▸ **Problem description**: From the top of the records below, return each line exactly, ending with the line that contains "pose proof (windows_position_prefix".

▸ **Record excerpts**:

(* ===== verification/Lines.v ===== *)
(** * Lines of a message head

    The host's scanners walk a head one CRLF-terminated line at a time, with a
    buffer index that the recursion replaces by what is left of the buffer.
    [scan_lines] is that walk for any per-line result; [first_line] and
    [block] describe heads as the lines they are made of. *)
From S2P Require Import Prelude Bytes.

Local Open Scope Z_scope.

Definition CRLFCRLF : bytes := [CR; LF; CR; LF].

Definition COLON : Z := 58.

(** A field value without the blanks around it. *)
Definition not_blank (c : Z) : bool := negb (c =? 32) && negb (c =? 9).

Definition trimmed (val : bytes) : bytes :=
  let start := default (length val) (position not_blank val) in
  let fin := default start (S <$> rposition not_blank val) in
  slice start fin val.

Definition head_end (l : bytes) : option nat :=
  (fun p => (p + 4)%nat) <$> windows_position CRLFCRLF l.

(** The first line, in wire order, for which [f] has a result. The length of
    what is left is fuel enough. *)
Fixpoint scan_lines {A} (f : bytes -> option A) (fuel : nat) (rest : bytes) : option A :=
  match fuel with
  | O => None
  | S n =>
      match rest with
      | [] => None
      | _ =>
          let line_end := default (length rest) (windows_position CRLF rest) in
          match f (take line_end rest) with
          | Some v => Some v
          | None => scan_lines f n (drop (line_end + 2) rest)
          end
      end
  end.

(** [s] is the first line of [s ++ CRLF ++ y], whatever [y] is. *)
Definition first_line (s : bytes) : Prop := windows_position CRLF (s ++ CRLF) = Some (length s).

Lemma first_line_app s y : first_line s -> windows_position CRLF (s ++ CRLF ++ y) = Some (length s).
Proof. intros H. rewrite app_assoc. by apply windows_position_app. Qed.

Lemma first_line_take l p : windows_position CRLF l = Some p -> first_line (take p l) /\ exists y, l = take p l ++ CRLF ++ y.
Proof.
  intros H. pose proof (windows_position_bound _ _ _ H) as Hb. simpl in Hb.
  destruct (windows_position_Some _ _ _ H) as (y & Hy & _). split; [|by exists y].
  unfold first_line. rewrite length_take, Nat.min_l by lia.
  pose proof (windows_position_prefix _ _ _ [] H) as Hp. rewrite app_nil_r in Hp.
  replace (take (p + length CRLF) l) with (take p l ++ CRLF) in Hp; [done|].
  rewrite Hy at 2. rewrite take_app, length_take, Nat.min_l by lia.
  rewrite take_take, Nat.min_r by lia. f_equal. replace (p + length CRLF - p)%nat with (length CRLF) by lia.
  by rewrite take_app_length.
Qed.

Lemma scan_lines_fuel {A} (f : bytes -> option A) f1 : forall f2 rest,
  (length rest <= f1)%nat -> (length rest <= f2)%nat -> scan_lines f f1 rest = scan_lines f f2 rest.
Proof.
  induction f1 as [|f1 IH]; intros f2 rest H1 H2.
  { destruct rest; [|simpl in H1; lia]. by destruct f2. }
  destruct f2 as [|f2]; [destruct rest; [done|simpl in H2; lia]|]. cbn [scan_lines].
  destruct rest as [|b rest]; [done|]. destruct (f _); [done|].
  apply IH; rewrite length_drop; simpl in *; lia.
Qed.

Lemma scan_line {A} (f : bytes -> option A) s y :
  first_line s ->
  scan_lines f (length (s ++ CRLF ++ y)) (s ++ CRLF ++ y) =
    match f s with Some v => Some v | None => scan_lines f (length y) y end.
Proof.
  intros Hs. pose proof (first_line_app s y Hs) as Hw.
  assert (length (s ++ CRLF ++ y) = length s + 2 + length y)%nat as Hn by (rewrite !length_app; simpl; lia).
  assert (take (length s) (s ++ CRLF ++ y) = s) as Ht by apply take_app_length.
  assert (drop (length s + 2) (s ++ CRLF ++ y) = y) as Hd by (by rewrite <- drop_drop, drop_app_length).
  destruct (s ++ CRLF ++ y) as [|b l]; [simpl in Hn; lia|]. cbn [length scan_lines].
  rewrite Hw. cbn [default id]. rewrite Ht, Hd. destruct (f s); [done|].
  apply scan_lines_fuel; simpl in Hn; lia.
Qed.

Lemma windows_position_cons n x h :
  windows_position n (x :: h) =
    if (length n <=? length (x :: h))%nat && starts_with n (x :: h) then Some 0%nat
    else S <$> windows_position n h.
Proof. done. Qed.

(** The blank line after a first line. *)
Lemma blank_line s y :
  first_line s ->
  windows_position CRLFCRLF (s ++ CRLF ++ y) =
    if starts_with CRLF y then Some (length s)
    else (fun p => (length s + 2 + p)%nat) <$> windows_position CRLFCRLF y.
Proof.
  unfold first_line. induction s as [|x s IH]; intros H.
  - change ([] ++ CRLF ++ y) with (CR :: LF :: y). cbn [length]. rewrite !windows_position_cons.
    change (starts_with CRLFCRLF (CR :: LF :: y)) with (starts_with CRLF y).
    change (starts_with CRLFCRLF (LF :: y)) with false. rewrite andb_false_r.
    destruct (starts_with CRLF y) eqn:E.
    + apply starts_with_app in E as (t & ->). done.
    + rewrite andb_false_r. by destruct (windows_position CRLFCRLF y).
  - cbn [app windows_position] in *. destruct (_ && starts_with CRLF _) eqn:E; [done|].
    assert (windows_position CRLF (s ++ CRLF) = Some (length s)) as Hs
      by (destruct (windows_position CRLF (s ++ CRLF)); simplify_eq/=; done).
    assert (starts_with CRLFCRLF (x :: s ++ CRLF ++ y) = false) as ->.
    { apply not_true_iff_false. intros (t & Ht)%starts_with_app. injection Ht as -> Ht.
      destruct s as [|z s]; [done|]. injection Ht as -> _. done. }
    rewrite andb_false_r, (IH Hs). destruct (starts_with CRLF y); [done|].
    by destruct (windows_position CRLFCRLF y).
Qed.


(** ** Heads as lists of lines *)

Definition line_ok (l : bytes) : Prop := first_line l /\ l <> [].

Definition block (ls : list bytes) : bytes := concat ((fun l => l ++ CRLF) <$> ls).

Lemma block_cons l ls y : block (l :: ls) ++ y = l ++ CRLF ++ block ls ++ y.
Proof. unfold block. cbn [fmap list_fmap concat]. by rewrite <- !app_assoc. Qed.

Lemma no_crlf_no_blank l : windows_position CRLF l = None -> windows_position CRLFCRLF l = None.
Proof.
  induction l as [|x l IH]; [done|]. rewrite !windows_position_cons. intros H.
  destruct (_ && starts_with CRLF _) eqn:E; [done|].
  destruct (windows_position CRLF l); [done|]. rewrite IH by done.
  destruct (_ && starts_with CRLFCRLF _) eqn:E2; [|done]. exfalso.
  apply andb_true_iff in E2 as [_ (t & Ht)%starts_with_app]. injection Ht as -> ->. done.
Qed.

Lemma line_ok_start l y : line_ok l -> starts_with CRLF (l ++ CRLF ++ y) = false.
Proof.
  intros [Hf Hn]. apply not_true_iff_false. intros (t & Ht)%starts_with_app.
  pose proof (first_line_app l y Hf) as Hw. rewrite Ht in Hw.
  change (CRLF ++ t) with (CR :: LF :: t) in Hw. rewrite windows_position_cons in Hw.
  cbn in Hw. injection Hw as Hw. destruct l; done.
Qed.

(** A head that starts with a line is lines, a blank line, and the rest. *)
Lemma head_block l : forall p,
  starts_with CRLF l = false -> head_end l = Some p ->
  exists ls body, l = block ls ++ CRLF ++ body /\ Forall line_ok ls /\ ls <> [] /\ p = (length (block ls) + 2)%nat.
Proof.
  remember (length l) as n eqn:Hn. revert l Hn. induction (lt_wf n) as [n _ IH]. intros l -> p Hs Hp.
  unfold head_end in Hp. destruct (windows_position CRLF l) as [i|] eqn:Hw.
  2:{ by rewrite (no_crlf_no_blank l Hw) in Hp. }
  destruct (first_line_take _ _ Hw) as [Hf (y & Hy)]. set (s := take i l) in *. clearbody s. subst l.
  assert (s <> []) as Hne by (intros ->; done). rewrite (blank_line s y Hf) in Hp.
  destruct (starts_with CRLF y) eqn:Ey.
  - apply starts_with_app in Ey as (body & ->). exists [s], body. split; [by rewrite block_cons|].
    split; [by constructor|]. split; [done|]. simplify_eq/=. unfold block. simpl. rewrite !length_app. simpl. lia.
  - destruct (windows_position CRLFCRLF y) as [q|] eqn:Eq; [|done].
    destruct (IH (length y)) with (l := y) (p := (q + 4)%nat) as (ls & body & -> & Hls & Hn & Hq).
    + rewrite !length_app. simpl. lia.
    + done.
    + done.
    + unfold head_end. by rewrite Eq.
    + exists (s :: ls), body. split; [by rewrite block_cons|]. split; [by constructor|]. split; [done|].
      simplify_eq/=. unfold block in *. cbn [fmap list_fmap concat]. rewrite !length_app. simpl. lia.
Qed.

Lemma block_head ls body :
  Forall line_ok ls -> ls <> [] -> head_end (block ls ++ CRLF ++ body) = Some (length (block ls) + 2)%nat.
Proof.
  intros H Hne. unfold head_end.
  assert (windows_position CRLFCRLF (block ls ++ CRLF ++ body) = Some (length (block ls) - 2)%nat /\
          (2 <= length (block ls))%nat) as [-> Hl]; [|simpl; f_equal; lia].
  induction H as [|s ls [Hs Hsn] Hls IH]; [done|]. rewrite block_cons, blank_line by done.
  assert (length (block (s :: ls)) = length s + 2 + length (block ls))%nat as ->
    by (unfold block; cbn [fmap list_fmap concat]; rewrite !length_app; simpl; lia).
  destruct ls as [|t ls].
  - simpl. split; [f_equal; lia|lia].
  - assert (starts_with CRLF (block (t :: ls) ++ CRLF ++ body) = false) as ->
      by (rewrite block_cons; apply line_ok_start; by inversion Hls).
    destruct IH as [-> Hl]; [done|]. cbn [fmap option_fmap option_map]. split; [f_equal; lia|lia].
Qed.

Fixpoint first_some {A} (f : bytes -> option A) (ls : list bytes) : option A :=
  match ls with
  | [] => None
  | l :: ls' => match f l with Some v => Some v | None => first_some f ls' end
  end.

Lemma scan_block {A} (f : bytes -> option A) ls :
  Forall line_ok ls ->
  scan_lines f (length (block ls ++ CRLF)) (block ls ++ CRLF) = first_some f (ls ++ [[]]).
Proof.
  induction 1 as [|s ls [Hs _] _ IH].
  - by apply (scan_line f [] []).
  - rewrite block_cons, scan_line by done. cbn [app first_some]. by rewrite IH.
Qed.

▸ **Exercise output**:
(* ===== verification/Lines.v ===== *)
(** * Lines of a message head

    The host's scanners walk a head one CRLF-terminated line at a time, with a
    buffer index that the recursion replaces by what is left of the buffer.
    [scan_lines] is that walk for any per-line result; [first_line] and
    [block] describe heads as the lines they are made of. *)
From S2P Require Import Prelude Bytes.

Local Open Scope Z_scope.

Definition CRLFCRLF : bytes := [CR; LF; CR; LF].

Definition COLON : Z := 58.

(** A field value without the blanks around it. *)
Definition not_blank (c : Z) : bool := negb (c =? 32) && negb (c =? 9).

Definition trimmed (val : bytes) : bytes :=
  let start := default (length val) (position not_blank val) in
  let fin := default start (S <$> rposition not_blank val) in
  slice start fin val.

Definition head_end (l : bytes) : option nat :=
  (fun p => (p + 4)%nat) <$> windows_position CRLFCRLF l.

(** The first line, in wire order, for which [f] has a result. The length of
    what is left is fuel enough. *)
Fixpoint scan_lines {A} (f : bytes -> option A) (fuel : nat) (rest : bytes) : option A :=
  match fuel with
  | O => None
  | S n =>
      match rest with
      | [] => None
      | _ =>
          let line_end := default (length rest) (windows_position CRLF rest) in
          match f (take line_end rest) with
          | Some v => Some v
          | None => scan_lines f n (drop (line_end + 2) rest)
          end
      end
  end.

(** [s] is the first line of [s ++ CRLF ++ y], whatever [y] is. *)
Definition first_line (s : bytes) : Prop := windows_position CRLF (s ++ CRLF) = Some (length s).

Lemma first_line_app s y : first_line s -> windows_position CRLF (s ++ CRLF ++ y) = Some (length s).
Proof. intros H. rewrite app_assoc. by apply windows_position_app. Qed.

Lemma first_line_take l p : windows_position CRLF l = Some p -> first_line (take p l) /\ exists y, l = take p l ++ CRLF ++ y.
Proof.
  intros H. pose proof (windows_position_bound _ _ _ H) as Hb. simpl in Hb.
  destruct (windows_position_Some _ _ _ H) as (y & Hy & _). split; [|by exists y].
  unfold first_line. rewrite length_take, Nat.min_l by lia.
  pose proof (windows_position_prefix _ _ _ [] H) as Hp. rewrite app_nil_r in Hp.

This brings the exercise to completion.